• [What is required]:
The line that contains "Hpos|]. rewrite Qmult_1_l." and all lines following it to the end of the data below: set these down exactly, and nothing besides.

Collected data
──────────
(** X16. For every list of outcomes of a task, [total] is their number and
    each counter lies between 0 and [total]; the [pass@k-<k>] entries written
    for a stage are those of k in 1, 5, 10, 20, 100 with k <= total, and each
    value lies in [0, 1]. *)
Theorem summary_counts_and_entries (bug_results : list Outcome) :
  let c := count_details bug_results in
  total c = Z.of_nat (length bug_results)
  /\ 0 <= pass_syntax_count c <= total c
  /\ 0 <= pass_compile_count c <= total c
  /\ 0 <= pass_trigger_count c <= total c
  /\ 0 <= timed_out_count c <= total c
  /\ (forall cnt k, 0 <= cnt <= total c ->
        (exists v, In (k, v) (pass_at_k_entries (total c) cnt))
        <-> In k ks /\ k <= total c)
  /\ (forall cnt k v, 0 <= cnt <= total c ->
        In (k, v) (pass_at_k_entries (total c) cnt) -> (0 <= v <= 1)%Q).
Proof.
  intros c. subst c. rewrite count_details_spec. cbn [total pass_syntax_count
    pass_compile_count pass_trigger_count timed_out_count].
  split; [reflexivity|].
  repeat (split; [apply count_if_bounds|]).
  split.
  - intros cnt k Hcnt. split.
    + intros [v H]. apply in_pass_at_k_entries in H. tauto.
    + intros [Hin Hle]. eexists. apply in_pass_at_k_entries.
      split; [exact Hin|]. split; [exact Hle|reflexivity].
  - intros cnt k v Hcnt H. apply in_pass_at_k_entries in H as (Hin & Hle & ->).
    apply get_pass_at_k_unit_interval; [lia|now apply ks_positive].
Qed.

(** X17. For outcomes that trials returned, the counters are ordered
    pass_trigger <= pass_compile <= pass_syntax <= total, and so are the
    pass@k values of the three stages for every k that is written. *)
Theorem stage_counts_ordered (bug_results : list Outcome) :
  Forall (fun o => exists w rnd item tr,
                     validate_all_patches w rnd item = (tr, Ret o)) bug_results ->
  let c := count_details bug_results in
  pass_trigger_count c <= pass_compile_count c
  /\ pass_compile_count c <= pass_syntax_count c
  /\ pass_syntax_count c <= total c
  /\ (forall k, In k ks -> k <= total c ->
        (get_pass_at_k (total c) (pass_trigger_count c) k
         <= get_pass_at_k (total c) (pass_compile_count c) k)%Q
        /\ (get_pass_at_k (total c) (pass_compile_count c) k
            <= get_pass_at_k (total c) (pass_syntax_count c) k)%Q).
Proof.
  intros Hall c. subst c. rewrite count_details_spec. cbn [total pass_syntax_count
    pass_compile_count pass_trigger_count timed_out_count].
  assert (H1 : count_if pass_trigger bug_results <= count_if pass_compile bug_results).
  { apply count_if_le. eapply Forall_impl; [exact Hall|].
    intros o (w & rnd & item & tr & Hrun) Hp.
    now apply (outcome_stage_implications w rnd item tr o Hrun). }
  assert (H2 : count_if pass_compile bug_results <= count_if pass_syntax bug_results).
  { apply count_if_le. eapply Forall_impl; [exact Hall|].
    intros o (w & rnd & item & tr & Hrun) Hp.
    now apply (outcome_stage_implications w rnd item tr o Hrun). }
  pose proof (count_if_bounds pass_syntax bug_results) as H3.
  pose proof (count_if_bounds pass_trigger bug_results) as H4.
  split; [exact H1|]. split; [exact H2|]. split; [lia|].
  intros k Hin Hle. apply ks_positive in Hin.
  split; apply pass_at_k_grows_with_count; lia.
Qed.

Lemma stage_counts_ordered_witness :
  pass_trigger_count (count_details [outcome_of item (failed_result false true)])
  <= pass_compile_count (count_details [outcome_of item (failed_result false true)]).
Proof.
  apply (stage_counts_ordered [outcome_of item (failed_result false true)]).
  constructor; [|constructor].
  exists world_hang, "AbCd1234", item,
         (fst (validate_all_patches world_hang "AbCd1234" item)).
  vm_compute. reflexivity.
Defined.

End SummaryClaims.

Section SummaryOrder.
Import Py Pipeline Summary Aggregate Estimator Sample.

#[local] Set Warnings "-clear-no-such-hyp".

Lemma diff_coverage_set_perm (l l' : list Outcome) :
  Permutation l l' -> diff_coverage_set l = diff_coverage_set l'.
Proof.
  intros Hp. apply leibniz_equiv, set_equiv. intros r.
  rewrite !elem_of_diff_coverage_set, !observed_spec.
  split; intros (d & Hd & Hr); exists d; split; try exact Hr.
  - now rewrite <- Hp.
  - now rewrite Hp.
Qed.

(** X18. The summary of a task does not depend on the order in which its
    trials complete: permuting the outcomes leaves the counters, the set of
    coverage records, [diff_coverage] and the pass@k entries unchanged. *)
Theorem summary_order_independent (l l' : list Outcome) :
  Permutation l l' ->
  count_details l = count_details l'
  /\ diff_coverage_set l = diff_coverage_set l'
  /\ diff_coverage l = diff_coverage l'
  /\ pass_at_k_entries (total (count_details l)) (pass_trigger_count (count_details l))
     = pass_at_k_entries (total (count_details l'))
                         (pass_trigger_count (count_details l')).
Proof.
  intros Hp.
  assert (Hc : count_details l = count_details l').
  { rewrite !count_details_spec.
    rewrite (Permutation_length Hp).
    now rewrite !(count_if_perm _ l l' Hp). }
  assert (Hs : diff_coverage_set l = diff_coverage_set l')
    by now apply diff_coverage_set_perm.
  split; [exact Hc|]. split; [exact Hs|]. split.
  - unfold diff_coverage. now rewrite Hs.
  - now rewrite Hc.
Qed.

Lemma summary_order_independent_witness :
  count_details [outcome_with [line3 true]; outcome_with []]
  = count_details [outcome_with []; outcome_with [line3 true]].
Proof.
  apply (summary_order_independent
           [outcome_with [line3 true]; outcome_with []]
           [outcome_with []; outcome_with [line3 true]]).
  apply perm_swap.
Defined.

(** X19. [diff_coverage] is a ratio in [0, 1], and when no trial of the task
    reported a coverage record it is 0 without any division. *)
Theorem diff_coverage_unit_interval (bug_results : list Outcome) :
  (0 <= diff_coverage bug_results <= 1)%Q
  /\ (Forall (fun d => o_lines_coverage_info d = []) bug_results ->
      diff_coverage bug_results = 0%Q).
Proof.
  split.
  - unfold diff_coverage.
    set (l := elements (diff_coverage_set bug_results)).
    destruct (Nat.eqb_spec (length l) 0) as [_|Hne]; [split; lra|].
    pose proof (List.filter_length_le hit l) as Hle.
    assert (Hpos : (0 < inject_Z (Z.of_nat (length l)))%Q).
    { change 0%Q with (inject_Z 0). rewrite <- Zlt_Qlt. lia. }
    split.
    + apply Qle_shift_div_l; [exact Hpos|]. rewrite Qmult_0_l.
      change 0%Q with (inject_Z 0). rewrite <- Zle_Qle. lia.
    + apply Qle_shift_div_r; [exact Hpos|]. rewrite Qmult_1_l.
      rewrite <- Zle_Qle. lia.
  - intros Hall.
    assert (Hs : diff_coverage_set bug_results = ∅).
    { apply leibniz_equiv, set_equiv. intros r.
      rewrite elem_of_diff_coverage_set, observed_spec. split; [|set_solver].
      intros (d & Hd & Hr). rewrite Forall_forall in Hall.
      rewrite (Hall d Hd) in Hr. inversion Hr. }
    unfold diff_coverage. rewrite Hs. reflexivity.
Qed.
──────────
• [Result of this exercise]:
    + apply Qle_shift_div_r; [exact Hpos|]. rewrite Qmult_1_l.
      rewrite <- Zle_Qle. lia.
  - intros Hall.
    assert (Hs : diff_coverage_set bug_results = ∅).
    { apply leibniz_equiv, set_equiv. intros r.
      rewrite elem_of_diff_coverage_set, observed_spec. split; [|set_solver].
      intros (d & Hd & Hr). rewrite Forall_forall in Hall.
      rewrite (Hall d Hd) in Hr. inversion Hr. }
    unfold diff_coverage. rewrite Hs. reflexivity.
Qed.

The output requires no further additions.